Rookverbod: ‘Ça va bjeng!’ · 14 juni 2008

De opstand der rokers tegen het rookverbod in de Franse horeca is uitgebleven. In Quillan beperkt het verzet zich tot gemor op het terras.

Quillan, © Peter Lievense.

In het stadje Quillan aan de voet van de Pyreneeën praten ze ‘eng’. De inwoners van het departement Aude spreken neusklanken aan het eind van een woord uit als ‘eng’. Morgenochtend is ‘demeng mateng’. ‘Ça va bjeng!’ antwoordt de roker voor bar ‘Le Brennus’ op onze groet.

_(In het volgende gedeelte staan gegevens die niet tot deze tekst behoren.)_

(** A like by [liker] of post [post] written by [author], at time [t]. *)
Definition mkpl (liker post author t : Z) : PostLike :=
  {| postlike_user := liker;
     postlike_post := {| post_id := post; post_author := author |};
     postlike_created_at := t |}.

(** A like by [liker] of comment [comment] written by [author], at time [t]. *)
Definition mkcl (liker comment author t : Z) : CommentLike :=
  {| commentlike_user := liker;
     commentlike_comment :=
       {| comment_id := comment; comment_post := 1; comment_author := author;
          parent_id := None; comment_content := "c"; comment_created_at := 0 |};
     commentlike_created_at := t |}.

(** Scenario C: now is hour 100; one like of a post of user 1 an hour
    ago, one 30 hours ago, one like of a comment of user 2 two hours ago. *)
Definition world_C : World :=
  {| clock := 100 * hour;
     post_likes := [mkpl 8 10 1 (99 * hour); mkpl 9 10 1 (70 * hour)];
     comment_likes := [mkcl 9 20 2 (98 * hour)] |}.

(** Scenario C without the 30-hour-old like. *)
Definition world_C_recent : World :=
  {| clock := 100 * hour;
     post_likes := [mkpl 8 10 1 (99 * hour)];
     comment_likes := [mkcl 9 20 2 (98 * hour)] |}.

(** User 2 earns 5 karma with one liked post, user 1 with one comment
    liked by five users, all within the window. *)
Definition world_tie : World :=
  {| clock := 100 * hour;
     post_likes := [mkpl 3 10 2 (99 * hour)];
     comment_likes := [mkcl 3 20 1 (95 * hour); mkcl 4 20 1 (96 * hour);
                       mkcl 5 20 1 (97 * hour); mkcl 6 20 1 (98 * hour);
                       mkcl 7 20 1 (99 * hour)] |}.

(** Six users with one liked comment each, all within the window. *)
Definition world_six : World :=
  {| clock := 100 * hour;
     post_likes := [];
     comment_likes := [mkcl 9 21 1 (99 * hour); mkcl 9 22 2 (99 * hour);
                       mkcl 9 23 3 (99 * hour); mkcl 9 24 4 (99 * hour);
                       mkcl 9 25 5 (99 * hour); mkcl 9 26 6 (99 * hour)] |}.
Lemma recording_round_trip_witness :
  snd (saveVideoRecording
         (fst (stopVideoRecording
                 (feed [(3, 7); (0, 8); (5, 9)]%nat
                       (fst (startVideoRecording webmBrowser initial))))))
  = [Download "Hands_Of_Rhythm_JAZZ.webm" "video/webm" [7; 9]%nat].
Proof.
  destruct (recording_round_trip webmBrowser initial
              [(3, 7); (0, 8); (5, 9)]%nat eq_refl eq_refl)
    as (_ & _ & _ & extension & type & Hsave & _ & Hwebm & _).
  rewrite Hsave.
  destruct (Hwebm (or_intror (or_introl eq_refl))) as [-> ->].
  reflexivity.
Defined.

Lemma stop_keeps_consistent (m : Model) :
  recordingConsistent m ->
  recordingConsistent (fst (stopVideoRecording m))
  /\ isRecording (fst (stopVideoRecording m)) = false
  /\ (isRecording m = true -> snd (stopVideoRecording m) = [RecorderStop]).
Proof.
  intros Hm. unfold stopVideoRecording, recordingConsistent in *.
  destruct (mediaRecorderRef m) as [r |] eqn:Href.
  - destruct (state r) eqn:Hstate; cbn [fst snd isRecording].
    + destruct (isRecording m) eqn:Hrec.
      * destruct (Hm eq_refl) as (r' & Hr' & Hs').
        injection Hr' as <-. congruence.
      * repeat split; congruence.
    + repeat split; congruence.
    + repeat split; congruence.
  - cbn [fst snd]. destruct (isRecording m) eqn:Hrec.
    + destruct (Hm eq_refl) as (r' & Hr' & _). discriminate.
    + repeat split; congruence.
Qed.
Lemma shuffle_nil_l_inv {A} (ys zs : list A) : shuffle [] ys zs -> zs = ys.
Proof.
  revert zs. induction ys as [|y ys IH]; intros zs H; inversion H; subst.
  - done.
  - f_equal. by apply IH.
Qed.

(** Every schedule gives an interleaving of the two pumps... *)
Lemma interleave_shuffle {A} s (xs ys : list A) :
  shuffle xs ys (interleave s xs ys).
Proof.
  revert xs ys. induction s as [|b s IH]; intros xs ys; cbn.
  - apply shuffle_app.
  - destruct xs as [|x xs]; [apply shuffle_nil_l|].
    destruct ys as [|y ys]; [apply shuffle_nil_r|].
    destruct b; constructor; apply IH.
Qed.

(** ... and every interleaving is the one of some schedule. *)
Lemma shuffle_interleave {A} (xs ys zs : list A) :
  shuffle xs ys zs -> exists s, interleave s xs ys = zs.
Proof.
  induction 1 as [|x xs ys zs H [s IH]|y xs ys zs H [s IH]].
  - by exists [].
  - exists (true :: s). cbn. destruct ys as [|y ys].
    + f_equal. symmetry. by apply shuffle_nil_r_inv.
    + by rewrite IH.
  - exists (false :: s). cbn. destruct xs as [|x xs].
    + f_equal. symmetry. by apply shuffle_nil_l_inv.
    + by rewrite IH.
Qed.

Lemma pumps_merged bufferr s es os :
  interleave s (map (fun l => warn_and_buffer bufferr "%s" [l]) es)
               (map (fun l => Say "%s" [l]) os)
  = map (tagged_action bufferr) (merged s es os).
Proof.
  unfold merged. rewrite <- interleave_map, !map_map. done.
Qed.

Lemma merged_stderr s es os : omap stderr_line (merged s es os) = es.
Proof.
  unfold merged. revert es os.
  induction s as [|b s IH]; intros es os; simpl.
  - induction es as [|e es IHe]; simpl; [|by f_equal].
    induction os as [|o os IHo]; simpl; done.
  - destruct es as [|e es]; simpl.
    + clear. induction os as [|o os IHo]; simpl; done.
    + destruct os as [|o os]; simpl.
      * f_equal. clear. induction es as [|e es IHe]; simpl; [done|by f_equal].
      * destruct b; simpl; [f_equal; apply (IH es (o :: os))|apply (IH (e :: es) os)].
Qed.

Lemma merged_stdout s es os : omap stdout_line (merged s es os) = os.
Proof.
  unfold merged. revert es os.
  induction s as [|b s IH]; intros es os; simpl.
  - induction es as [|e es IHe]; simpl; [|done].
    induction os as [|o os IHo]; simpl; [done|by f_equal].
  - destruct es as [|e es]; simpl.
    + clear. induction os as [|o os IHo]; simpl; [done|by f_equal].
    + destruct os as [|o os]; simpl.
      * clear. induction es as [|e' es IHe]; simpl; done.
      * destruct b; simpl; [apply (IH es (o :: os))|f_equal; apply (IH (e :: es) os)].
Qed.

Lemma append_cons a (s t : string) : String a s +:+ t = String a (s +:+ t).
Proof. reflexivity. Qed.

Lemma append_empty_l (s : string) : EmptyString +:+ s = s.
Proof. reflexivity. Qed.
Lemma epoch_body_eq (e : epoch) (s : globals) (scores : list Q) :
  epoch_body e (s, scores) =
  (s' ← run_validation (rocauc e) (foldl _end_iter s (iterations e));
   score ← _score s';
   Ok (s', scores ++ [score])).
Proof. reflexivity. Qed.

(** The run from any state that stands between two epochs. *)
Lemma run_from (epochs : list epoch) (s0 : globals) (scores0 : list Q) :
  Forall (fun e => iterations e <> [] /\
                   Forall (fun it => 0 < batch_len it) (iterations e)) epochs ->
  step s0 = 1 -> iter_losses s0 = [] -> batch_sizes s0 = [] ->
  exists s vs,
    for_each epoch_body epochs (s0, scores0) =
      Ok (s, scores0 ++ (rocauc <$> epochs)) /\
    step s = 1 /\ iter_losses s = [] /\ batch_sizes s = [] /\
    metric_values s = metric_values s0 ++ (rocauc <$> epochs) /\
    epoch_loss_values s = epoch_loss_values s0 ++ vs /\
    Forall2 (fun e v =>
               average (output <$> iterations e) (batch_len <$> iterations e)
               = Ok v) epochs vs /\
    shown s =
      shown s0 ++
      mjoin ((fun e => (fun j : nat => Z.of_nat j) <$>
                         seq 1 (length (iterations e))) <$> epochs).
Proof.
  intros Hall. revert s0 scores0.
  induction Hall as [|e epochs [Hne Hpos] _ IH];
    intros s0 scores0 Hstep Hlosses Hsizes.
  { exists s0, []. simpl. rewrite !app_nil_r. repeat split; done || constructor. }
  cbn [for_each]. rewrite epoch_body_eq.
  rewrite end_iter_rounds, Hstep, Hlosses, Hsizes. cbn [app].
  unfold run_validation. cbn [iter_losses batch_sizes].
  assert (exists v, average (output <$> iterations e)
                      (batch_len <$> iterations e) = Ok v) as [v Hv].
  { apply average_returns; [by destruct (iterations e)| |by apply Forall_fmap].
    by rewrite !length_fmap. }
  rewrite Hv. cbn [mbind result_bind epoch_loss_values metric_values shown].
  unfold _score. cbn [metric_values]. rewrite getitem_last.
  cbn [mbind result_bind].
  match goal with
  | |- context [for_each epoch_body epochs (?s1, ?sc)] =>
      destruct (IH s1 sc eq_refl eq_refl eq_refl)
        as (s & vs & Hrun & Hs1 & Hs2 & Hs3 & Hmv & Helv & Hvs & Hshown)
  end.
  exists s, (v :: vs). rewrite Hrun. cbn in Hmv, Helv, Hshown.
  rewrite Hmv, Helv, Hshown, <- !(assoc_L (++)).
  repeat split; try done.
  - by constructor.
  - cbn. rewrite <- ?(assoc_L (++)). do 2 f_equal.
    rewrite <- fmap_S_seq, <- list_fmap_compose.
    apply list_fmap_ext. intros _ j _. simpl. lia.
Qed.
Lemma resize_fits_without_enlargement_witness :
  exists ow oh,
    Sharp.outputDimensions 1600 900 (imageOf (plainRequest "hero.jpg")) = Some (ow, oh) /\
    1 <= ow <= widthOf (plainRequest "hero.jpg") /\
    1 <= oh <= heightOf (plainRequest "hero.jpg") /\
    ow <= 1600 /\ oh <= 900 /\
    Z.abs (ow * 900 - oh * 1600) <= Z.max 1600 900 /\
    (1600 <= widthOf (plainRequest "hero.jpg") ->
     900 <= heightOf (plainRequest "hero.jpg") -> (ow, oh) = (1600, 900)) /\
    ((1600 <= widthOf (plainRequest "hero.jpg") /\
      900 <= heightOf (plainRequest "hero.jpg") /\ ow = 1600 /\ oh = 900) \/
     (~ (1600 <= widthOf (plainRequest "hero.jpg") /\
         900 <= heightOf (plainRequest "hero.jpg")) /\
      widthOf (plainRequest "hero.jpg") * 900
      <= heightOf (plainRequest "hero.jpg") * 1600 /\
      ow = widthOf (plainRequest "hero.jpg") /\
      (2 * Z.abs (oh * 1600 - 900 * widthOf (plainRequest "hero.jpg")) <= 1600 \/
       (oh = 1 /\ 2 * (900 * widthOf (plainRequest "hero.jpg")) < 1600))) \/
     (~ (1600 <= widthOf (plainRequest "hero.jpg") /\
         900 <= heightOf (plainRequest "hero.jpg")) /\
      heightOf (plainRequest "hero.jpg") * 1600
      < widthOf (plainRequest "hero.jpg") * 900 /\
      oh = heightOf (plainRequest "hero.jpg") /\
      (2 * Z.abs (ow * 900 - 1600 * heightOf (plainRequest "hero.jpg")) <= 900 \/
       (ow = 1 /\ 2 * (1600 * heightOf (plainRequest "hero.jpg")) < 900)))).
Proof.
  apply (resize_fits_without_enlargement (plainRequest "hero.jpg") 1600 900);
    reflexivity.
Defined.
(** * DocsPage: document resolution and structural analysis

    A shallow embedding of [src/features/docs/pages/DocsPage.tsx]:
    [slugify], [normalizeMd], the module-level [docCache] with [loadDoc],
    the document enumeration and resolution effect of [DocsPage], the
    table-of-contents extraction, and the pure parts of the rendering: the
    anchors of headings, the link component, the links to the previous and
    the next topic, the rows of the outline and the callback that tracks the
    active heading.

    JavaScript strings are sequences of UTF-16 code units; they are modelled
    as lists of code-unit values.  Regular expressions of the source are kept
    as syntax and run by a small backtracking matcher that follows the
    ECMAScript matching rules for the constructs the source uses. *)

From Stdlib Require Import NArith ZArith QArith Lia List Bool String Ascii.
From Stdlib Require Import Sorting.Sorted Sorting.Permutation.
From Stdlib Require Import DecimalString DecimalNat.
From stdpp Require Import base option list gmap.

Local Open Scope list_scope.

(** ** Strings *)

Module Js.

Local Open Scope N_scope.

Definition jchar := N.
Definition jstring := list jchar.

Definition chr (a : ascii) : jchar := N_of_ascii a.

(** [u "text"] is the string whose code units are the bytes of an ASCII
    literal. *)
Definition u (s : string) : jstring := List.map chr (list_ascii_of_string s).

(** LineTerminator: LF, CR, LS, PS. *)
Definition isLineTerminator (c : jchar) : bool :=
  (c =? 10) || (c =? 13) || (c =? 8232) || (c =? 8233).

Maar hij ziet er helemaal niet zo bjeng uit. Hij staat onder een luifel van het terras, het miezert. Zijn hoofd tussen zijn schouders getrokken want hoewel het voorjaar is, komt de temperatuur nauwelijks boven de 12 graden uit. Hij neemt een laatste haal aan zijn sigaret, dooft die met zijn hak en gaat de bar weer in.
In de bar is de lucht schoon als hoog in de bergen; al bijna vijf maanden wordt er niet meer gerookt in Le Brennus (Brennus was een Gallisch stamhoofd die in de vierde eeuw voor Christus Rome belegerde. De Fransen kennen hun klassieken).

Quillan is een middeleeuws stadje aan de oevers van de rivier de Aude met een Place de la Republique en een Place de la Liberté (comme il faut) en daar tussen een wirwar van smalle, hoge straatjes. Quillan gaat het economisch niet voor de wind sinds de sluiting van de formicafabriek en het verdwijnen van de eeuwenoude hoedenindustrie. Naar het schijnt kwam de steek van Napoleon ook de uit een Quillans atelier.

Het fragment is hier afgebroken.